I ravanatori dei cassonetti

Li abbiamo sotto gli occhi tutti i giorni. E spesso ce ne siamo sdegnati. Ecco allora qualche argomento da gettare sul tavolo per cui non è prevista alcuna raccolta differenziata.

I ravanatori dei cassonetti

Foto tratta da Youtube

• Sono la metafora di una società senza ideali.

 

• Sono in costante aumento da anni. Lamentarsene.

 

• Osservare con piglio sociologico che mentre qualche tempo fa erano solo alcuni individui, spesso provenienti da determinati strati sociali, a rovistare nei rifiuti, ora lo fanno anche degli insospettabili.

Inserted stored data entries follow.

(** X2.  Between the limits the two zoom buttons undo each other: zooming
    in and then out returns to a zoom between 1 and 5.5, zooming out and
    then in returns to a zoom between 1.5 and 6.  Zooming in never gives
    more than 6, so above 6 (where a fit can leave the zoom) it lowers the
    zoom to 6. *)
Theorem zoom_buttons_undo (p : Q) :
  ((1 <= p)%Q -> (p <= 11 # 2)%Q -> zoomOut (zoomIn p) == p)
  /\ ((3 # 2 <= p)%Q -> (p <= 6)%Q -> zoomIn (zoomOut p) == p)
  /\ (zoomIn p <= 6)%Q
  /\ ((6 <= p)%Q -> zoomIn p == 6).
Proof.
  unfold zoomIn, zoomOut. repeat split.
  - intros H1 H2.
    destruct (Q.min_spec 6 (p + (1 # 2))) as [[Ha Ea]|[Ha Ea]]; rewrite Ea;
      destruct (Q.max_spec 1 (p + (1 # 2) - (1 # 2))) as [[Hb Eb]|[Hb Eb]];
      destruct (Q.max_spec 1 (6 - (1 # 2))) as [[Hc Ec]|[Hc Ec]];
      try rewrite Eb; try rewrite Ec; lra.
  - intros H1 H2.
    destruct (Q.max_spec 1 (p - (1 # 2))) as [[Ha Ea]|[Ha Ea]]; rewrite Ea;
      destruct (Q.min_spec 6 (p - (1 # 2) + (1 # 2))) as [[Hb Eb]|[Hb Eb]];
      destruct (Q.min_spec 6 (1 + (1 # 2))) as [[Hc Ec]|[Hc Ec]];
      try rewrite Eb; try rewrite Ec; lra.
  - apply Q.le_min_l.
  - intros H. apply Q.min_l. lra.
Qed.

Lemma zoom_buttons_undo_witness :
  zoomOut (zoomIn 2) == 2 /\ zoomIn (zoomOut 2) == 2 /\ zoomIn 7 == 6.
Proof.
  destruct (zoom_buttons_undo 2) as (H1 & H2 & _).
  destruct (zoom_buttons_undo 7) as (_ & _ & _ & H4).
  split; [|split].
  - apply H1; lra.
  - apply H2; lra.
  - apply H4. lra.
Defined.

(** X3.  Fitting picks a whole zoom of at least 1 for a target height of
    at least 420 pixels (three quarters of the window height when that is
    more).  When the schedule has no more minutes than the target has
    pixels, it is the largest whole zoom whose grid is no higher than the
    target; otherwise it is 1. *)
Theorem fitToViewport_largest (ih : Z) (c : Settings) :
  420 <= viewportTarget ih
  /\ 1 <= fitToViewport ih c
  /\ (totalMinutes c <= viewportTarget ih ->
      fitToViewport ih c * totalMinutes c <= viewportTarget ih
      /\ viewportTarget ih < (fitToViewport ih c + 1) * totalMinutes c)
  /\ (viewportTarget ih < totalMinutes c -> fitToViewport ih c = 1)
  /\ gridHeight (zoomStep c (Fit ih))
     == inject_Z (totalMinutes c * fitToViewport ih c).
Proof.
  pose proof (totalMinutes_range c) as Ht.
  rewrite fitToViewport_eq. rewrite viewportTarget_eq.
  set (h := Z.max 420 (3 * ih / 4)).
  set (T := totalMinutes c) in *.
  split; [unfold h; lia|]. split; [lia|]. split; [|split].
  - intros Hle.
    pose proof (Z.mul_div_le h T ltac:(lia)) as H1.
    pose proof (Z.mul_succ_div_gt h T ltac:(lia)) as H2.
    assert (1 <= h / T) by (apply Z.div_le_lower_bound; lia).
    rewrite Z.max_r by lia. nia.
  - intros Hlt. rewrite Z.div_small by (unfold h in *; lia). reflexivity.
  - unfold gridHeight. simpl. fold T.
    rewrite fitToViewport_eq, viewportTarget_eq. fold h.
    rewrite inject_Z_mult. reflexivity.
Qed.

Lemma fitToViewport_largest_witness :
  fitToViewport 1000 shortDay = 9
  /\ fitToViewport 1000 shortDay * totalMinutes shortDay <= viewportTarget 1000
  /\ viewportTarget 1000 < (fitToViewport 1000 shortDay + 1) * totalMinutes shortDay.
Proof.
  destruct (fitToViewport_largest 1000 shortDay) as (_ & _ & H & _).
  split; [reflexivity|]. apply H. vm_compute. discriminate.
Defined.

(** ** The editor's start field, dropping with the snap *)

Lemma clamp_guard (n h : Z) : clamp n 0 (Z.max 0 h) = clamp n 0 h.
Proof. unfold clamp. lia. Qed.



Lemma snapTo_mono (x y slot : Z) :
  0 < slot -> x <= y -> snapTo x slot <= snapTo y slot.
Proof.
  intros Hs Hxy. rewrite !snapTo_div by exact Hs.
  apply Z.mul_le_mono_nonneg_r; [lia|].
  apply Z.div_le_mono; lia.
Qed.

(** X5.  The offset a release is given is never negative.  It is at most
    the length of the schedule when snapping is off or the slot size
    divides that length (with a slot size that does not, rounding to the
    slot can pass the end).  With snapping on it is a multiple of the slot
    size. *)
Theorem dropOffset_range (c : Settings) (ev : DragEvent) :
  (0 < pxPerMin c)%Q -> 0 < slotSize c ->
  0 <= dropOffset c ev
  /\ (snap c = false \/ (slotSize c | totalMinutes c) ->
      dropOffset c ev <= totalMinutes c)
  /\ (snap c = true -> (slotSize c | dropOffset c ev)).
Proof.
  intros Hpx Hs. split; [apply dropOffset_nonneg; assumption|].
  unfold dropOffset.
  pose proof (pixelToOffset_range c (pointerY ev - rectTop ev)%Q Hpx) as [H0 H1].
  split.
  - intros [Hoff|[k Hk]].
    + rewrite Hoff. exact H1.
    + destruct (snap c); [|exact H1].
      etransitivity; [apply snapTo_mono; [exact Hs | exact H1]|].
      rewrite Hk. rewrite snapTo_multiple by lia. lia.
  - intros Hon. rewrite Hon.
    destruct (snapTo_nearest (pixelToOffset c (pointerY ev - rectTop ev)%Q)
                (slotSize c) Hs) as [[k Hk] _].
    exists k. exact Hk.
Qed.

Lemma dropOffset_range_witness :
  0 <= dropOffset sampleSettings (releaseAt 1140)
  /\ dropOffset sampleSettings (releaseAt 1140) <= totalMinutes sampleSettings
  /\ (slotSize sampleSettings | dropOffset sampleSettings (releaseAt 1140)).
Proof.
  destruct (dropOffset_range sampleSettings (releaseAt 1140)) as (H1 & H2 & H3).
  - reflexivity.
  - reflexivity.
  - split; [exact H1|]. split.
    + apply H2. right. exists 36. reflexivity.
    + apply H3. reflexivity.
Defined.

(** ** Moving, deleting and saving items *)

Lemma moveItem_lookup (c : Settings) (d : string) (off : Z) (l : list Item)
    (k : nat) :
  moveItem c d off l !! k
  = (fun i => if String.eqb (id i) d
              then set_startMin
                     (clamp off 0 (Z.max 0 (totalMinutes c - durationMin i))) i
              else i) <$> l !! k.
Proof. unfold moveItem. apply list_lookup_fmap. Qed.

(** X6.  A move changes nothing but the start of the items that carry the
    dragged id: the list keeps its length and order, every other item is
    kept as it is, and a moved item keeps its id, title, duration, color
    and notes.  The new start is the offset brought into the range from 0
    to the schedule length less the item's duration, so a moved item that
    is no longer than the schedule lies inside the schedule. *)
Theorem moveItem_frame (c : Settings) (d : string) (off : Z) (l : list Item) :
  length (moveItem c d off l) = length l
  /\ forall (k : nat) (i : Item),
       l !! k = Some i ->
       exists s : Z,
         moveItem c d off l !! k = Some (set_startMin s i)
         /\ (id i <> d -> s = startMin i)
         /\ (id i = d ->
             0 <= s
             /\ (durationMin i <= totalMinutes c ->
                 s + durationMin i <= totalMinutes c)
             /\ (0 <= off <= totalMinutes c - durationMin i -> s = off)).
Proof.
  split; [unfold moveItem; apply length_map|].
  intros k i Hk. rewrite moveItem_lookup, Hk. simpl.
  destruct (String.eqb_spec (id i) d) as [E|E].
  - eexists. split; [reflexivity|]. split; [contradiction|].
    intros _. unfold clamp. lia.
  - exists (startMin i). split; [destruct i; reflexivity|].
    split; [reflexivity | contradiction].
Qed.

Lemma moveItem_frame_witness :
  exists s : Z,
    moveItem sampleSettings "b" 1000 threeOverlapping !! 1%nat
    = Some (set_startMin s (sampleItem "b" 10 30))
    /\ 0 <= s /\ s + 30 <= 540.
Proof.
  destruct (moveItem_frame sampleSettings "b" 1000 threeOverlapping) as [_ H].
  destruct (H 1%nat (sampleItem "b" 10 30)) as (s & Hs & _ & Hin);
    [reflexivity|].
  exists s. split; [exact Hs|].
  destruct Hin as (H0 & H1 & _); [reflexivity|].
  split; [exact H0 | apply H1; vm_compute; discriminate].
Defined.

(** X7.  Of two moves of the same id the later one decides: the result is
    that of the later move alone.  Moves of different ids can be made in
    either order. *)
Theorem moveItem_compose (c : Settings) (d d' : string) (o1 o2 : Z)
    (l : list Item) :
  moveItem c d o2 (moveItem c d o1 l) = moveItem c d o2 l
  /\ (d <> d' ->
      moveItem c d o1 (moveItem c d' o2 l) = moveItem c d' o2 (moveItem c d o1 l)).
Proof.
  unfold moveItem. split.
  - rewrite map_map. apply map_ext. intros i.
    destruct (String.eqb (id i) d) eqn:E; simpl; rewrite E; reflexivity.
  - intros Hne. rewrite !map_map. apply map_ext. intros i.
    destruct (String.eqb (id i) d) eqn:E; destruct (String.eqb (id i) d') eqn:E';
      simpl; rewrite ?E, ?E'; try reflexivity.
    apply String.eqb_eq in E, E'. congruence.
Qed.

Lemma moveItem_compose_witness :
  moveItem sampleSettings "a" 45 (moveItem sampleSettings "b" 90 threeOverlapping)
  = moveItem sampleSettings "b" 90 (moveItem sampleSettings "a" 45 threeOverlapping).
Proof.
  destruct (moveItem_compose sampleSettings "a" "b" 45 90 threeOverlapping)
    as [_ H].
  apply H. discriminate.
Defined.

Lemma filter_all (P : Item -> Prop) `{forall x, Decision (P x)} (l : list Item) :
  Forall P l -> filter P l = l.
Proof.
  induction 1 as [|x l Hx _ IH]; [reflexivity|].
  rewrite filter_cons_True by exact Hx. rewrite IH. reflexivity.
Qed.

(** X8.  Deleting an id removes every item that carries it and nothing
    else; the items kept stay in their order; deleting an id that no item
    carries, or deleting a second time, changes nothing; the editor is
    closed.  A delete undoes a drop: releasing a preset under a fresh id
    and then deleting that id gives back the item list, whether the drop
    was accepted or refused. *)
Theorem deleteItem_removes (c : Settings) (ev : DragEvent) (p : PresetDef)
    (d : string) (st : State) :
  (forall i : Item,
     i ∈ items (state (deleteItem d st)) <-> i ∈ items st /\ id i <> d)
  /\ items (state (deleteItem d st)) `sublist_of` items st
  /\ ((forall i, i ∈ items st -> id i <> d) ->
      items (state (deleteItem d st)) = items st)
  /\ items (state (deleteItem d (state (deleteItem d st))))
     = items (state (deleteItem d st))
  /\ selected (state (deleteItem d st)) = None
  /\ ((forall i, i ∈ items st -> id i <> d) ->
      draggingItemId st = None ->
      items (state (deleteItem d
                      (state (handleDragEnd c true ev d
                                (handleDragStart (Some p) None st)))))
      = items st).
Proof.
  simpl. split; [|split; [|split; [|split; [|split]]]].
  - intros i. rewrite list_elem_of_filter. tauto.
  - apply sublist_filter.
  - intros H. apply filter_all. apply Forall_forall. exact H.
  - apply filter_all. apply Forall_forall. intros i Hi.
    apply list_elem_of_filter in Hi. tauto.
  - reflexivity.
  - intros H Hd. unfold handleDragEnd. simpl. rewrite Hd. simpl.
    unfold insertItem. destruct (_ && _).
    + apply filter_all. apply Forall_forall. exact H.
    + rewrite filter_app. rewrite filter_all by (apply Forall_forall; exact H).
      rewrite filter_cons_False by (simpl; tauto).
      rewrite filter_nil. apply app_nil_r.
Qed.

Dissertare sui disastri della crisi globale.

 

• Chiedersi chi ci sarà mai dietro all'esercito dei ravanatori. Ipotizzare un onnipotente racket dei cassonetti.

 

• Se il servizio municipale di rimozione dei rifiuti fosse efficiente solo la metà dei ravanatori, le nostre città sarebbero tirate a lucido. Arabescare sul tema.

 

• Avanzare ipotesi su chi sia a bloccare la chiusura dei cassonetti con cassette di legno o di plastica. L'ala forcaiola sostenga siano gli stessi ravanatori per facilitare il loro compito; l'ala dietrologica propenda per i netturbini, che in questo modo tentebbero di prevenire l'abbandono dell'immondizia alla base dei cassonetti da parte di cittadini pigri. Comunque tuonare contro.

 

• Ci si qualifica come inscalfibili baluardi della legalità affermando che dal punto di vista giuridico recuperare qualunque oggetto dai cassonetti è un reato, giacché dal momento in cui vi viene depositato diventa di proprietà del comune.

 

• Sostenere che i ravanatori svolgono un'opera socialmente meritoria, poiché sostengono la cultura del recupero, alternativa alla dilagante deriva iperconsumistica. Affastellare argomenti antagonisti.

 

• Prendersela con i rom. Replicare con accenti da sincero democratico che la povertà non è esclusiva di alcuna etnia.

 

• La soluzione non può essere prendersela con i disgraziati che rovistano nei cassonetti, bensì deve essere politica. Non spiegare quale. Vibrare di sdegno.

 

• Dire che solo da noi esiste la licenza di fare tutto quello che salta in mente. In Paesi più seri del nostro, se ti beccano a rovistare nei cassonetti ti fanno passare la voglia. Brontolare confusamente sull'ignavia della nostra classe politica.

 

• Affermare che, avanti di questo passo, tra poco ci ridurremo come nelle favelas, dove sono nate intere comunità intorno alle discariche. Arabescare concetti alla carlona.

 

• Avanzare stime mirabolanti sul volume di affari generato dal recupero di oggetti gettati nei cassonetti. Non teme di esagerare.

 

• Non dimenticare di chiedersi perché mai i rifiuti si accumulino in strada mentre i cassonetti sono spesso vuoti. Deplorare la mancanza di senso civico ecc. Replicare che la colpa è dei ravanatori che appunto ravanano e poi abbandonano il tutto per terra. Tuonare contro in ogni caso.

 

• Raccontare vicende horror di persone che hanno gettato vecchi documenti con dati sensibili (estratti conti, ricette mediche, vecchi certificati ecc.) nei cassonetti  e che sono poi andati incontro a catastrofi sconvolgenti. Non lesinare sugli esempi.

 

• Propugnare la sostituzione degli attuali disgustosi cassonetti con altri di nuovo tipo, interrati e non vandalizzabili, muniti di profondi vani sotto il livello stradale, atti a impedire il ravanamento. Dire che da noi a una cosa così non ci si arriverà mai perché la situazione caotica fa comodo a molti. Non spiegare a chi.

 

• Su internet avere trovato un tutorial del perfetto ravanatore di cassonetti, con consigli sull'attrezzatura di cui munirsi e su come reperire un maggior numero di oggetti interessanti. Deprecare: vedervi un segno di tempi che si stanno approssimando all'apocalisse.

 

• Avere letto su un importante quotidiano romano che il comune sta pensando a un patentino per i rom che ravanano nei rifiuti. Trasecolare. Poi avere letto che nella bozza provvisoria del piano rom elaborato dal Dipartimento Politiche Sociali si specifica che è una “professione aperta anche ai non rom” e avere capito che si trattava di uno scherzo. Almeno augurarselo.